TASK DESCRIPTION
Return the data below exactly, stopping after the line with "Definition SizeHash : Z := Sha256.Size.".

═══ SOURCE RECORDS

(* ===== verification/Snapshot.v ===== *)
(** * Snapshots and persisted nodes (memiavl/snapshot.go, memiavl/persisted_node.go,
    memiavl/layout_little_endian.go, memiavl/layout_native.go)

    A snapshot is three byte arrays: fixed-size leaf records, fixed-size branch
    records in post-order, and the keys and values.  A [PersistedNode] is an index
    into one of the arrays; its children are found by arithmetic on indices.  The
    files are mapped into memory and read-only, so a snapshot is their contents. *)

From Stdlib Require Import Strings.Byte ZArith Lia.
From stdpp Require Import base list numbers strings gmap sorting.
From S2P Require Import Prelude Binary Sha256 Node NodeInv NodeIface Sort.
Local Open Scope Z_scope.

(** ** Layout of the records *)

Definition OffsetHeight : Z := 0.
Definition OffsetPreTrees : Z := OffsetHeight + 1.
Definition OffsetVersion : Z := OffsetHeight + 4.
Definition OffsetSize : Z := OffsetVersion + 8.
Definition OffsetKeyLeaf : Z := OffsetSize + 4.
Definition OffsetHash : Z := OffsetKeyLeaf + 4.
Definition SizeHash : Z := Sha256.Size.
Definition SizeNodeWithoutHash : Z := OffsetHash.
Definition SizeNode : Z := SizeNodeWithoutHash + SizeHash.

Definition OffsetLeafVersion : Z := 0.
Definition OffsetLeafKeyLen : Z := OffsetLeafVersion + 8.
Definition OffsetLeafKeyOffset : Z := OffsetLeafKeyLen + 4.
Definition OffsetLeafHash : Z := OffsetLeafKeyOffset + 8.
Definition SizeLeafWithoutHash : Z := OffsetLeafHash.
Definition SizeLeaf : Z := SizeLeafWithoutHash + SizeHash.

(** [Nodes.Node] and [Leaves.Leaf]: the record at an index. *)
Definition Nodes_Node (data : bytes) (i : Z) : res bytes :=
  of_option (slice data (i * SizeNode) (i * SizeNode + SizeNode)).
Definition Leaves_Leaf (data : bytes) (i : Z) : res bytes :=
  of_option (slice data (i * SizeLeaf) (i * SizeLeaf + SizeLeaf)).

Definition byte_at (data : bytes) (off : Z) : res Z := of_option (byte_to_Z <$> data !! Z.to_nat off).

Module NodeLayout.
Definition Height (data : bytes) : res Z := byte_at data OffsetHeight.
Definition PreTrees (data : bytes) : res Z := byte_at data OffsetPreTrees.
Definition Version (data : bytes) : res Z := of_option (Uint64_at data OffsetVersion).
Definition Size (data : bytes) : res Z := of_option (Uint32_at data OffsetSize).
Definition KeyLeaf (data : bytes) : res Z := of_option (Uint32_at data OffsetKeyLeaf).
Definition Hash (data : bytes) : res bytes := of_option (slice data OffsetHash (OffsetHash + SizeHash)).
End NodeLayout.

Module LeafLayout.
Definition Version (data : bytes) : res Z := of_option (Uint64_at data OffsetLeafVersion).
Definition KeyLength (data : bytes) : res Z := of_option (Uint32_at data OffsetLeafKeyLen).
Definition KeyOffset (data : bytes) : res Z := of_option (Uint64_at data OffsetLeafKeyOffset).
Definition Hash (data : bytes) : res bytes := of_option (slice data OffsetLeafHash (OffsetLeafHash + 32)).
End LeafLayout.

(** ** The snapshot *)

(** A node of a snapshot: the array it is in and its index. *)
Record PersistedNode : Type := { isLeaf : bool; index : Z }.

Record Snapshot : Type := {
  nodes : bytes;
  leaves_ : bytes;
  kvs : bytes;
  snap_version : Z;
  root : option PersistedNode
}.

Definition NewEmptySnapshot (version : Z) : Snapshot :=
  {| nodes := []; leaves_ := []; kvs := []; snap_version := version; root := None |}.

Definition IsEmpty (s : Snapshot) : bool := match root s with None => true | Some _ => false end.

Definition RootNode (s : Snapshot) : res PersistedNode := of_option (root s).

Definition nodesLen (s : Snapshot) : Z := zlen (nodes s) / SizeNode.
Definition leavesLen (s : Snapshot) : Z := zlen (leaves_ s) / SizeLeaf.

(** [Key] and [KeyValue] read the entry of the kvs file at an offset. *)
Definition KeyAt (s : Snapshot) (offset : Z) : res bytes :=
  keyLen ← of_option (Uint32_at (kvs s) offset);
  let offset := u64 (offset + 4) in
  of_option (slice (kvs s) offset (u64 (offset + keyLen))).

Definition KeyValue (s : Snapshot) (offset : Z) : res (bytes * bytes) :=
  length ← of_option (Uint32_at (kvs s) offset);
  let offset := u64 (offset + 4) in
  key ← of_option (slice (kvs s) offset (u64 (offset + length)));
  let offset := u64 (offset + length) in
  length ← of_option (Uint32_at (kvs s) offset);
  let offset := u64 (offset + 4) in
  value ← of_option (slice (kvs s) offset (u64 (offset + length)));
  Ok (key, value).

Definition LeafKey (s : Snapshot) (index : Z) : res bytes :=
  leaf ← Leaves_Leaf (leaves_ s) index;
  keyOffset ← LeafLayout.KeyOffset leaf;
  let offset := u64 (keyOffset + 4) in
  length ← LeafLayout.KeyLength leaf;
  of_option (slice (kvs s) offset (u64 (offset + length))).

Definition LeafKeyValue (s : Snapshot) (index : Z) : res (bytes * bytes) :=
  leaf ← Leaves_Leaf (leaves_ s) index;
  keyOffset ← LeafLayout.KeyOffset leaf;
  let offset := u64 (keyOffset + 4) in
  length ← LeafLayout.KeyLength leaf;
  key ← of_option (slice (kvs s) offset (u64 (offset + length)));
  let offset := u64 (offset + length) in
  length ← of_option (Uint32_at (kvs s) offset);
  let offset := u64 (offset + 4) in
  value ← of_option (slice (kvs s) offset (u64 (offset + length)));
  Ok (key, value).

(** ** Opening *)

Definition SnapshotFileMagic : Z := 1280721225.
Definition SnapshotFormat : Z := 0.
Definition SizeMetadata : Z := 16.
Definition FileNameNodes : bytes := str "nodes".
Definition FileNameLeaves : bytes := str "leaves".
Definition FileNameKVs : bytes := str "kvs".
Definition FileNameMetadata : bytes := str "metadata".

(** A directory: the contents of its files by name. *)
Abbreviation Dir := (gmap bytes bytes).

Definition ReadFile (dir : Dir) (name : bytes) : res bytes :=
  match dir !! name with Some bz => Ok bz | None => Err "no such file or directory" end.

Definition OpenSnapshot (dir : Dir) : res Snapshot :=
  bz ← ReadFile dir FileNameMetadata;
  if negb (zlen bz =? SizeMetadata) then Err "wrong metadata file size" else
  magic ← of_option (Uint32_at bz 0);
  if negb (magic =? SnapshotFileMagic) then Err "invalid metadata file magic" else
  format ← of_option (Uint32_at bz 4);
  if negb (format =? SnapshotFormat) then Err "unknown snapshot format" else
  version ← of_option (Uint64_at bz 8);
  nodes ← ReadFile dir FileNameNodes;
  leaves ← ReadFile dir FileNameLeaves;
  kvs ← ReadFile dir FileNameKVs;
  if negb (zlen nodes mod SizeNode =? 0) then
    Err "corrupted snapshot, nodes file size is not a multiple" else
  if negb (zlen leaves mod SizeLeaf =? 0) then
    Err "corrupted snapshot, leaves file size is not a multiple" else
  let nodesLen := zlen nodes / SizeNode in
  let leavesLen := zlen leaves / SizeLeaf in
  if ((0 <? leavesLen) && negb (nodesLen + 1 =? leavesLen))
     || ((leavesLen =? 0) && negb (nodesLen =? 0)) then
    Err "corrupted snapshot, branch nodes size don't match leaves size" else
  Ok {| nodes := nodes; leaves_ := leaves; kvs := kvs; snap_version := version;
        root :=
          if 0 <? nodesLen then Some {| isLeaf := false; index := u32 (nodesLen - 1) |}
          else if 0 <? leavesLen then Some {| isLeaf := true; index := 0 |}
          else None |}.

(** ** Persisted nodes *)

(** All on [uint32]. *)
Definition getStartLeaf (index size preTrees : Z) : Z := u32 (index + 2 - size + preTrees).
Definition getEndLeaf (index preTrees : Z) : Z := u32 (index + preTrees + 1).
Definition getLeftBranch (keyLeaf preTrees : Z) : Z := u32 (keyLeaf - preTrees - 2).

Module Persisted.
Section methods.
  Variable s : Snapshot.
  Implicit Type node : PersistedNode.

Definition branchNode node : res bytes := Nodes_Node (nodes s) (index node).
Definition leafNode node : res bytes := Leaves_Leaf (leaves_ s) (index node).

Definition Height node : res Z :=
  if isLeaf node then Ok 0 else branchNode node ≫= NodeLayout.Height.

Definition Version node : res Z :=
  if isLeaf node then leafNode node ≫= LeafLayout.Version
  else branchNode node ≫= NodeLayout.Version.

Definition Size node : res Z :=
  if isLeaf node then Ok 1 else branchNode node ≫= NodeLayout.Size.

Definition Key node : res bytes :=
  if isLeaf node then LeafKey s (index node)
  else index ← branchNode node ≫= NodeLayout.KeyLeaf; LeafKey s index.

Definition Value node : res (option bytes) :=
  if negb (isLeaf node) then Ok None
  else kv ← LeafKeyValue s (index node); Ok (Some kv.2).

Definition Left node : res PersistedNode :=
  if isLeaf node then Panic else
  data ← branchNode node;
  preTrees ← NodeLayout.PreTrees data;
  size ← NodeLayout.Size data;
  let startLeaf := getStartLeaf (index node) size preTrees in
  keyLeaf ← NodeLayout.KeyLeaf data;
  if u32 (startLeaf + 1) =? keyLeaf then Ok {| isLeaf := true; index := startLeaf |}
  else Ok {| isLeaf := false; index := getLeftBranch keyLeaf preTrees |}.

Definition Right node : res PersistedNode :=
  if isLeaf node then Panic else
  data ← branchNode node;
  keyLeaf ← NodeLayout.KeyLeaf data;
  preTrees ← NodeLayout.PreTrees data;
  if keyLeaf =? getEndLeaf (index node) preTrees then Ok {| isLeaf := true; index := keyLeaf |}
  else Ok {| isLeaf := false; index := u32 (index node - 1) |}.

Definition Hash node : res bytes :=
  if isLeaf node then leafNode node ≫= LeafLayout.Hash
  else branchNode node ≫= NodeLayout.Hash.

(** Binary search in the leaf array; the value is nil when the key is absent. *)
Definition Get node (key : bytes) : res (option bytes * Z) :=
  '(start, count) ←
    (if isLeaf node then Ok (index node, 1)
     else
       data ← branchNode node;
       preTrees ← NodeLayout.PreTrees data;
       count ← NodeLayout.Size data;
       Ok (getStartLeaf (index node) count preTrees, count));
  i ← Search count (fun i =>
        leafKey ← LeafKey s (u32 (start + i));
        Ok (match Compare leafKey key with Lt => false | _ => true end));
  let i := u32 i in
  let leaf := u32 (i + start) in
  if u32 (start + count) <=? leaf then Ok (None, i)
  else
    kv ← LeafKeyValue s leaf;
    if decide (kv.1 = key) then Ok (Some kv.2, i) else Ok (None, i).

Definition GetByIndex node (leafIndex : Z) : res (option (bytes * bytes)) :=
  if isLeaf node then
    if negb (leafIndex =? 0) then Ok None
    else kv ← LeafKeyValue s (index node); Ok (Some kv)
  else
    data ← branchNode node;
    preTrees ← NodeLayout.PreTrees data;
    size ← NodeLayout.Size data;
    let startLeaf := getStartLeaf (index node) size preTrees in
    let endLeaf := getEndLeaf (index node) preTrees in
    let i := u32 (startLeaf + leafIndex) in
    if endLeaf <? i then Ok None
    else kv ← LeafKeyValue s i; Ok (Some kv).
End methods.
End Persisted.

Definition persisted_ops (s : Snapshot) : NodeOps PersistedNode := {|
  node_Height := Persisted.Height s;
  node_IsLeaf x := Ok (isLeaf x);
  node_Size := Persisted.Size s;
  node_Version := Persisted.Version s;
  node_Key := Persisted.Key s;
  node_Value := Persisted.Value s;
  node_Left := Persisted.Left s;
  node_Right := Persisted.Right s;
  node_Hash := Persisted.Hash s
|}.

Definition RootHash (s : Snapshot) : res bytes :=
  if IsEmpty s then Ok emptyHash else RootNode s ≫= Persisted.Hash s.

══════

TASK SOLUTION
(* ===== verification/Snapshot.v ===== *)
(** * Snapshots and persisted nodes (memiavl/snapshot.go, memiavl/persisted_node.go,
    memiavl/layout_little_endian.go, memiavl/layout_native.go)

    A snapshot is three byte arrays: fixed-size leaf records, fixed-size branch
    records in post-order, and the keys and values.  A [PersistedNode] is an index
    into one of the arrays; its children are found by arithmetic on indices.  The
    files are mapped into memory and read-only, so a snapshot is their contents. *)

From Stdlib Require Import Strings.Byte ZArith Lia.
From stdpp Require Import base list numbers strings gmap sorting.
From S2P Require Import Prelude Binary Sha256 Node NodeInv NodeIface Sort.
Local Open Scope Z_scope.

(** ** Layout of the records *)

Definition OffsetHeight : Z := 0.
Definition OffsetPreTrees : Z := OffsetHeight + 1.
Definition OffsetVersion : Z := OffsetHeight + 4.
Definition OffsetSize : Z := OffsetVersion + 8.
Definition OffsetKeyLeaf : Z := OffsetSize + 4.
Definition OffsetHash : Z := OffsetKeyLeaf + 4.
Definition SizeHash : Z := Sha256.Size.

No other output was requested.